Learning by Doing Always Beats Talking About Theory

I’m also constantly amazed at how “not knowing what you don’t know” leads you to do things that don’t work…but provides you insight into what might.

New smallbusiness.com

We just flipped the switch on SmallBusiness.com’s first major technical and design upgrade since launching its daily-content Main Page section last November. (We call the new section, the “flow” side, to balance with the “know” side of the site, the 29,000 page SmallBusiness.com WIKI.)

The design changes are various, depending on what size screen you’re viewing it. However, the technical changes are all about increasing the speed of the site. And they worked. So long, little engine that could, but we know there are plenty of bugs that will show up.

When my business partner at Hammock Inc., John Lavey, and I decided to launch this part of SmallBusiness.com (the “flow” side), one of the reasons was to have a project that we weren’t creating/managing for a client that could serve as an in-house development “learning lab” for recurring content sites that are designed first for small screens but work well on larger screens. (In the past, we’ve worked in reverse.)
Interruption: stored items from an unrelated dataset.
Lemma get_ucb1_score_value c C h :
  get_ucb1_score c C h =
    match h !! c with
    | None => Err DanglingReference
    | Some cn =>
        match ucb1_value (wins cn) (number_of_visits cn) (parent_visits h cn) C with
        | Ok u => Ok (u, h)
        | Err e => Err e
        end
    end.
Proof.
  unfold get_ucb1_score, bind at 1, get_node.
  destruct (h !! c) as [cn|]; [|done].
  unfold try_except_ZeroDivisionError, ucb1_value, parent_visits,
    parent_number_of_visits, py_int_div, math_log, math_sqrt, bind, ret, raise,
    get_node.
  destruct (decide (number_of_visits cn = 0)) as [Hn|Hn].
  - destruct (parent_node cn) as [p|]; [|done].
    destruct (h !! p) as [pn|]; [|done].
    destruct (decide (0 < number_of_visits pn)); [|done].
    destruct (decide (number_of_visits pn ≤ 0)); [lia|].
    by destruct (f_ltb (f_log_int (number_of_visits pn)) f_zero).
  - destruct (parent_node cn) as [p|]; [|done].
    destruct (h !! p) as [pn|]; [|done].
    destruct (decide (number_of_visits pn ≤ 0)); [done|].
    by destruct (f_ltb _ f_zero).
Qed.

(** Storing attributes other than the counters and the parent reference
    does not change any UCB1 score. *)
Lemma get_ucb1_score_insert r x x' h c C u :
  h !! r = Some x →
  wins x' = wins x → number_of_visits x' = number_of_visits x →
  parent_node x' = parent_node x →
  get_ucb1_score c C h = Ok (u, h) →
  get_ucb1_score c C (<[r := x']> h) = Ok (u, <[r := x']> h).
Proof.
  intros Hr Hw Hn Hp. pose proof (lookup_lt_Some _ _ _ Hr) as Hlt.
  rewrite !get_ucb1_score_value.
  assert (∀ cn, parent_node cn = parent_node cn →
            parent_visits (<[r := x']> h) cn = parent_visits h cn) as Hpv.
  { intros cn _. unfold parent_visits. destruct (parent_node cn) as [p|]; [|done].
    destruct (decide (p = r)) as [->|Hne].
    - by rewrite list_lookup_insert_eq, Hr, Hn.
    - by rewrite list_lookup_insert_ne. }
  destruct (decide (c = r)) as [->|Hne].
  - rewrite list_lookup_insert_eq, Hr by done.
    rewrite Hw, Hn, Hpv by done.
    assert (parent_visits h x' = parent_visits h x) as ->
      by (unfold parent_visits; by rewrite Hp).
    destruct (ucb1_value _ _ _ _); [|done]. by intros [= ->].
  - rewrite list_lookup_insert_ne by done.
    destruct (h !! c) as [cn|]; [|done]. rewrite Hpv by done.
    destruct (ucb1_value _ _ _ _); [|done]. by intros [= ->].
Qed.

(** C1: after a completed [get_policy_vector] on a node whose children
    are as many as its legal moves (and whose policy output covers the legal
    moves), the blended score stored for every index [i] below the number
    of legal moves is the value evaluation of child [i], plus the UCB1 score
    of child [i], plus raw policy output [i] divided by the sum of the
    whole raw policy output. *)
Theorem blended_scores self h h' nd' :
  get_policy_vector self h = Ok (tt, h') →
  h' !! self = Some nd' →
  length (child_nodes nd') = length (legal_moves (game nd')) →
  (length (legal_moves (game nd')) ≤ length (POLICY_NETWORK (bitboard nd')))%nat →
  ∃ scores,
    policy_vector_legal_moves nd' = Some scores ∧
    length scores = length (legal_moves (game nd')) ∧
    ∀ i, (i < length (legal_moves (game nd')))%nat →
      ∃ c cn u raw,
        child_nodes nd' !! i = Some c ∧ h' !! c = Some cn ∧
        get_ucb1_score c default_exploration_constant h' = Ok (u, h') ∧
        POLICY_NETWORK (bitboard nd') !! i = Some raw ∧
        scores !! i =
          Some (f_add (f_add (value_evaluation cn) u)
                  (f_div raw (reduce_sum (POLICY_NETWORK (bitboard nd'))))).
Proof.
  intros Hrun Hself' Hlen HK.
  apply get_policy_vector_scores in Hrun
    as (nd & nd1 & info & scores & zs & Hself & Hself1 & Hinfo & Hzs & -> & Hscores).
  pose proof (lookup_lt_Some _ _ _ Hself1) as Hlt.
  rewrite list_lookup_insert_eq in Hself' by done. simplify_eq. simpl in *.
  specialize (Hscores Hlen HK).
  apply find_child_node_information_loop_inv in Hinfo as (_ & Hl1 & Hl2 & Hinfo).
  exists scores. split; [done|].
  assert (length scores = length (legal_moves (game nd1))) as Hls.
  { rewrite Hscores, !length_zip_with, length_take.
    unfold normalized_policy, tf_divide. rewrite length_fmap. lia. }
  split; [done|]. intros i Hi.
  destruct (lookup_lt_is_Some_2 (child_nodes nd1) i) as [c Hc]; [lia|].
  destruct (Hinfo i c Hc) as (cn & u & Hcn & Hu & Hv1 & Hv2).
  destruct (lookup_lt_is_Some_2 (POLICY_NETWORK (bitboard nd1)) i) as [raw Hraw]; [lia|].
  assert (∃ cn', <[self := with_policy scores zs nd1]> (after_expansion self nd h) !! c
                 = Some cn' ∧ value_evaluation cn' = value_evaluation cn)
    as (cn' & Hcn' & Hval).
  { destruct (decide (c = self)) as [->|Hne].
    - rewrite list_lookup_insert_eq by done. eexists. split; [done|]. by simplify_eq.
    - rewrite list_lookup_insert_ne by done. by exists cn. }
  exists c, cn', u, raw. split_and!; [done|done| |done|].
  - by apply (get_ucb1_score_insert self nd1).
  - rewrite Hscores, Hval. rewrite !lookup_zip_with, Hv1, Hv2. simpl.
    rewrite lookup_take_lt by done. unfold normalized_policy, tf_divide.
    by rewrite list_lookup_fmap, Hraw.
Qed.

(** ** Children and legal moves *)

Lemma get_policy_vector_children self h nd h' :
  h !! self = Some nd →
  child_nodes nd = [] ∨ children_match h nd →
  get_policy_vector self h = Ok (tt, h') →
  ∃ nd', h' !! self = Some nd' ∧ game nd' = game nd ∧ children_match h' nd' ∧
    (child_nodes nd ≠ [] → child_nodes nd' = child_nodes nd).
Proof.
  intros Hself Hcs Hrun. pose proof (lookup_lt_Some _ _ _ Hself) as Hlt.
  apply get_policy_vector_scores in Hrun
    as (nd0 & nd1 & info & scores & zs & Hself0 & Hself1 & _ & _ & -> & _).
  simplify_eq.
  pose proof (lookup_lt_Some _ _ _ Hself1) as Hlt1.
  pose proof (after_expansion_self _ _ _ _ Hself Hself1) as Hnd1.
  exists (with_policy scores zs nd1).
  split; [by apply list_lookup_insert_eq|].
  unfold after_expansion in *.
  destruct (decide (length (child_nodes nd) = 0%nat)) as [Hz|Hnz].
  - apply nil_length_inv in Hz. rewrite Hnd1. simpl.
    split_and!; [done| |done].
    unfold children_match. simpl. rewrite Hz. simpl.
    apply Forall2_same_length_lookup_2; [by rewrite length_seq|].
    intros i c mv [-> Hi]%lookup_seq Hmv.
    exists (born self (game nd) mv). split; [|done].
    rewrite list_lookup_insert_ne by lia.
    by rewrite lookup_expanded_new, Hmv.
  - subst nd1. simpl. split_and!; [done| |done].
    destruct Hcs as [Hnil|Hmatch]; [by rewrite Hnil in Hnz|].
    unfold children_match in *. simpl.
    eapply Forall2_impl; [done|]. intros c mv (cn & Hc & Hmv). simpl.
    destruct (decide (c = self)) as [->|Hne].
    + rewrite list_lookup_insert_eq by done. eexists. split; [done|].
      by simplify_eq.
    + rewrite list_lookup_insert_ne by done. by exists cn.
Qed.

(** C6: however many times (at least once) [get_policy_vector] is called
    on a node that starts without children (or with its children already
    in place), the node ends with exactly one child per legal move of its
    game, in the order of the legal moves, child [i] carrying legal move
    [i]; children that are in place are never replaced or added to. *)
Theorem children_after_policy_calls k self h nd h' :
  h !! self = Some nd →
  child_nodes nd = [] ∨ children_match h nd →
  (1 ≤ k)%nat →
  call_repeatedly k (get_policy_vector self) h = Ok (tt, h') →
  ∃ nd', h' !! self = Some nd' ∧ game nd' = game nd ∧
    length (child_nodes nd') = length (legal_moves (game nd)) ∧
    (∀ i mv, legal_moves (game nd) !! i = Some mv →
       ∃ c cn, child_nodes nd' !! i = Some c ∧ h' !! c = Some cn ∧
               move cn = Some mv) ∧
    (child_nodes nd ≠ [] → child_nodes nd' = child_nodes nd).
Proof.
  intros Hself Hcs Hk Hrun.
  assert (∃ nd', h' !! self = Some nd' ∧ game nd' = game nd ∧
            children_match h' nd' ∧
            (child_nodes nd ≠ [] → child_nodes nd' = child_nodes nd))
    as (nd' & Hself' & Hg & Hmatch & Hsame).
  { revert h nd Hself Hcs Hrun.
    assert (∀ j h nd, h !! self = Some nd → children_match h nd →
              call_repeatedly j (get_policy_vector self) h = Ok (tt, h') →
              ∃ nd', h' !! self = Some nd' ∧ game nd' = game nd ∧
                children_match h' nd' ∧ child_nodes nd' = child_nodes nd) as Hiter.
    { intros j. induction j as [|j IH]; intros h nd Hself Hm Hrun; simpl in Hrun.
      - apply ret_inv in Hrun as [_ ->]. by exists nd.
      - apply bind_Ok_inv in Hrun as ([] & h1 & Hcall & Hrun).
        destruct (get_policy_vector_children self h nd h1 Hself (or_intror Hm) Hcall)
          as (nd1 & Hself1 & Hg1 & Hm1 & Hsame1).
        destruct (IH h1 nd1 Hself1 Hm1 Hrun) as (nd' & ? & ? & ? & Hc').
        exists nd'. split_and!; [done|congruence|done|].
        rewrite Hc'. destruct (decide (child_nodes nd = [])) as [Hnil|Hnn]; [|by apply Hsame1].
        unfold children_match in Hm, Hm1. rewrite Hnil in *. rewrite Hg1 in Hm1.
        apply Forall2_length in Hm, Hm1. simpl in Hm.
        apply nil_length_inv. lia. }
    destruct k as [|k]; [lia|]. intros h nd Hself Hcs Hrun. simpl in Hrun.
    apply bind_Ok_inv in Hrun as ([] & h1 & Hcall & Hrun).
    destruct (get_policy_vector_children self h nd h1 Hself Hcs Hcall)
      as (nd1 & Hself1 & Hg1 & Hm1 & Hsame1).
    destruct (Hiter k h1 nd1 Hself1 Hm1 Hrun) as (nd' & ? & ? & ? & Hc').
    exists nd'. split_and!; [done|congruence|done|].
    intros Hnn. rewrite Hc'. by apply Hsame1. }
  exists nd'. split_and!; [done..| | |done].
  - unfold children_match in Hmatch. apply Forall2_length in Hmatch. congruence.
  - intros i mv Hmv. unfold children_match in Hmatch. rewrite Hg in Hmatch.
    destruct (Forall2_lookup_r _ _ _ _ _ Hmatch Hmv) as (c & Hc & cn & Hcn & Hmove).
    by exists c, cn.
Qed.

(** ** The mutations of the arena, one at a time *)

Lemma node_evolves_refl nd : node_evolves nd nd.
Proof. unfold node_evolves. split_and!; auto; lia. Qed.

Lemma node_evolves_trans nd1 nd2 nd3 :
  node_evolves nd1 nd2 → node_evolves nd2 nd3 → node_evolves nd1 nd3.
Proof.
  unfold node_evolves.
  intros (Hm & Hg & Hb & Hv & Ht & Hc & Hk) (Hm' & Hg' & Hb' & Hv' & Ht' & Hc' & Hk').
  split_and!; try congruence; try lia.
  destruct Hk as [Hk|[Hk Hl]], Hk' as [Hk'|[Hk' Hl']].
  - left. congruence.
  - right. split; [congruence|]. by rewrite <- Hg.
  - right. split; [done|]. by rewrite Hk'.
  - right. split; [done|]. by rewrite <- Hg.
Qed.

Lemma win_credit_cases result turn nd :
  win_credit result turn nd = 0 ∨ win_credit result turn nd = 1.
Proof. unfold win_credit. repeat case_match; auto. Qed.

Lemma step_old h h' r x :
  step h h' → h !! r = Some x → ∃ x', h' !! r = Some x' ∧ node_evolves x x'.
Proof.
  intros Hstep Hr. pose proof (lookup_lt_Some _ _ _ Hr) as Hlt.
  assert (∀ r0 y y', h !! r0 = Some y → node_evolves y y' →
            ∃ x', <[r0 := y']> h !! r = Some x' ∧ node_evolves x x') as Hins.
  { intros r0 y y' Hr0 Hev. destruct (decide (r = r0)) as [->|Hne].
    - rewrite list_lookup_insert_eq by done. exists y'. by simplify_eq.
    - rewrite list_lookup_insert_ne by done. exists x. split; [done|].
      apply node_evolves_refl. }
  destruct Hstep as [h g mv p|h self nd Hself Hnil|h self nd v Hself
                    |h self nd v Hself|h r0 nd result turn Hr0|h r0 nd Hr0].
  - exists x. split; [by apply lookup_app_l_Some|apply node_evolves_refl].
  - destruct (decide (r = self)) as [->|Hne].
    + rewrite lookup_expanded_self by done. eexists. split; [done|].
      simplify_eq. unfold node_evolves. simpl. split_and!; auto; try lia.
      right. split; [done|]. rewrite Hnil. simpl. apply length_seq.
    + rewrite lookup_expanded_old by done. exists x. split; [done|].
      apply node_evolves_refl.
  - eapply Hins; [done|]. unfold node_evolves. simpl. split_and!; auto; lia.
  - eapply Hins; [done|]. unfold node_evolves. simpl. split_and!; auto; lia.
  - eapply Hins; [done|]. unfold node_evolves. simpl.
    destruct (win_credit_cases result turn nd) as [->| ->]; split_and!; auto; lia.
  - eapply Hins; [done|]. unfold node_evolves. simpl. split_and!; auto; lia.
Qed.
While I love that we have large clients (believe me, it’s a great thing), they often have their IT assets focused on things other than figuring out how to push the edges of responsive design. And, because our work is focused on content that changes daily, the typical kinds of web design challenges we face are more like large media sites than “digital marketing” corporate sites.

As a “project,” not a business (yet), we’ve already been able to take what we’re learning on the “flow side” of SmallBusiness.com and apply it to work that we had no idea it would be related to. (The same thing happened with the wiki side of the site.)

I’m constantly amazed how things that don’t seem to be connected, suddenly are.

I’m also constantly amazed  how “not knowing what you don’t know” leads you to do things that might not work, but provide you insight into what might.

Learning new things everyday is a great high.